[EXCERPTED DATA]

(** X17. A registered tool can only be called with arguments that decode to
    a JSON object: when they decode to anything else (an array, a number, a
    string, null), [execute_tool_call] prints the call and raises TypeError
    without running the tool, while for a name that is not registered the same
    arguments are answered with the unknown-function text. *)
Theorem tool_arguments_must_be_an_object (h : Agent.host) (tc : Agent.tool_call)
  (function_args : value) :
  Agent.fn_arguments (Agent.function tc) = Agent.JsonOf function_args ->
  Agent.first_opaque function_args = None ->
  (forall d, function_args <> VDict d) ->
  (forall f,
      assoc (Agent.fn_name (Agent.function tc)) (Agent.TOOL_FUNCTIONS h) = Some f ->
      Agent.execute_tool_call h tc
      = ([Agent.PrintCalling (Agent.fn_name (Agent.function tc)) function_args],
         raise TypeError ("__main__." ++ fun_name f
                            ++ "() argument after ** must be a mapping, not "
                            ++ type_name function_args)))
  /\ (assoc (Agent.fn_name (Agent.function tc)) (Agent.TOOL_FUNCTIONS h) = None ->
      snd (Agent.execute_tool_call h tc)
      = Return (Agent.JsonOf
                  (VDict [("error",
                           VStr ("Unknown function: "
                                   ++ Agent.fn_name (Agent.function tc)))]))).
Proof.
  intros Harguments Hjson Hnot.
  split; [intros f Hname | intros Hname]; unfold Agent.execute_tool_call;
    rewrite Harguments; cbn [Agent.json_loads]; unfold Agent.json_dumps at 1;
    rewrite Hjson, Hname.
  - destruct function_args; try reflexivity.
    exfalso. now apply (Hnot d).
  - reflexivity.
Qed.

Lemma tool_arguments_must_be_an_object_witness :
  snd (Agent.execute_tool_call searching_host
         {| Agent.id := "call_1";
            Agent.function :=
              {| Agent.fn_name := "get_weather";
                 Agent.fn_arguments := Agent.JsonOf (VList [VStr "Tokyo"]) |} |})
  = raise TypeError "__main__.get_weather() argument after ** must be a mapping, not list".
Proof.
  rewrite (proj1 (tool_arguments_must_be_an_object searching_host
                    {| Agent.id := "call_1";
                       Agent.function :=
                         {| Agent.fn_name := "get_weather";
                            Agent.fn_arguments := Agent.JsonOf (VList [VStr "Tokyo"]) |} |}
                    (VList [VStr "Tokyo"]) eq_refl eq_refl
                    (fun d H => ltac:(discriminate H)))
             (Agent.get_weather searching_host) eq_refl).
  reflexivity.
Defined.

(** X18. get_weather's unit is optional and defaults to celsius: a call
    with the location alone gives what the call with unit celsius gives, for
    every location, str or not; and any keyword other than location and unit
    is refused with TypeError before the body runs. *)
Theorem get_weather_unit_defaults_to_celsius (h : Agent.host) (location : value) :
  call_kw (Agent.get_weather h) [("location", location)]
  = call_kw (Agent.get_weather h) [("location", location); ("unit", VStr "celsius")]
  /\ (forall key v,
         key <> "location" -> key <> "unit" ->
         call_kw (Agent.get_weather h) [("location", location); (key, v)]
         = raise TypeError ("get_weather() got an unexpected keyword argument '"
                              ++ key ++ "'")).
Proof.
  split; [reflexivity|]. intros key v Hlocation Hunit.
  assert (Hkey : is_param (fun_params (Agent.get_weather h)) key = false).
  { unfold is_param. cbn [existsb fun_params Agent.get_weather fst].
    destruct (String.eqb_spec "location" key) as [Heq|_]; [congruence|].
    destruct (String.eqb_spec "unit" key) as [Heq|_]; [congruence|].
    reflexivity. }
  unfold call_kw. cbn [find fst].
  change (is_param (fun_params (Agent.get_weather h)) "location") with true.
  cbn [negb]. rewrite Hkey. reflexivity.
Qed.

[/EXCERPTED DATA]

PROMPT -
Repeat, word for word, every line above.

WRITTEN RESPONSE -
(** X17. A registered tool can only be called with arguments that decode to
    a JSON object: when they decode to anything else (an array, a number, a
    string, null), [execute_tool_call] prints the call and raises TypeError
    without running the tool, while for a name that is not registered the same
    arguments are answered with the unknown-function text. *)
Theorem tool_arguments_must_be_an_object (h : Agent.host) (tc : Agent.tool_call)
  (function_args : value) :
  Agent.fn_arguments (Agent.function tc) = Agent.JsonOf function_args ->
  Agent.first_opaque function_args = None ->
  (forall d, function_args <> VDict d) ->
  (forall f,
      assoc (Agent.fn_name (Agent.function tc)) (Agent.TOOL_FUNCTIONS h) = Some f ->
      Agent.execute_tool_call h tc
      = ([Agent.PrintCalling (Agent.fn_name (Agent.function tc)) function_args],
         raise TypeError ("__main__." ++ fun_name f
                            ++ "() argument after ** must be a mapping, not "
                            ++ type_name function_args)))
  /\ (assoc (Agent.fn_name (Agent.function tc)) (Agent.TOOL_FUNCTIONS h) = None ->
      snd (Agent.execute_tool_call h tc)
      = Return (Agent.JsonOf
                  (VDict [("error",
                           VStr ("Unknown function: "
                                   ++ Agent.fn_name (Agent.function tc)))]))).
Proof.
  intros Harguments Hjson Hnot.
  split; [intros f Hname | intros Hname]; unfold Agent.execute_tool_call;
    rewrite Harguments; cbn [Agent.json_loads]; unfold Agent.json_dumps at 1;
    rewrite Hjson, Hname.
  - destruct function_args; try reflexivity.
    exfalso. now apply (Hnot d).
  - reflexivity.
Qed.

Lemma tool_arguments_must_be_an_object_witness :
  snd (Agent.execute_tool_call searching_host
         {| Agent.id := "call_1";
            Agent.function :=
              {| Agent.fn_name := "get_weather";
                 Agent.fn_arguments := Agent.JsonOf (VList [VStr "Tokyo"]) |} |})
  = raise TypeError "__main__.get_weather() argument after ** must be a mapping, not list".
Proof.
  rewrite (proj1 (tool_arguments_must_be_an_object searching_host
                    {| Agent.id := "call_1";
                       Agent.function :=
                         {| Agent.fn_name := "get_weather";
                            Agent.fn_arguments := Agent.JsonOf (VList [VStr "Tokyo"]) |} |}
                    (VList [VStr "Tokyo"]) eq_refl eq_refl
                    (fun d H => ltac:(discriminate H)))
             (Agent.get_weather searching_host) eq_refl).
  reflexivity.
Defined.

(** X18. get_weather's unit is optional and defaults to celsius: a call
    with the location alone gives what the call with unit celsius gives, for
    every location, str or not; and any keyword other than location and unit
    is refused with TypeError before the body runs. *)
Theorem get_weather_unit_defaults_to_celsius (h : Agent.host) (location : value) :
  call_kw (Agent.get_weather h) [("location", location)]
  = call_kw (Agent.get_weather h) [("location", location); ("unit", VStr "celsius")]
  /\ (forall key v,
         key <> "location" -> key <> "unit" ->
         call_kw (Agent.get_weather h) [("location", location); (key, v)]
         = raise TypeError ("get_weather() got an unexpected keyword argument '"
                              ++ key ++ "'")).
Proof.
  split; [reflexivity|]. intros key v Hlocation Hunit.
  assert (Hkey : is_param (fun_params (Agent.get_weather h)) key = false).
  { unfold is_param. cbn [existsb fun_params Agent.get_weather fst].
    destruct (String.eqb_spec "location" key) as [Heq|_]; [congruence|].
    destruct (String.eqb_spec "unit" key) as [Heq|_]; [congruence|].
    reflexivity. }
  unfold call_kw. cbn [find fst].
  change (is_param (fun_params (Agent.get_weather h)) "location") with true.
  cbn [negb]. rewrite Hkey. reflexivity.
Qed.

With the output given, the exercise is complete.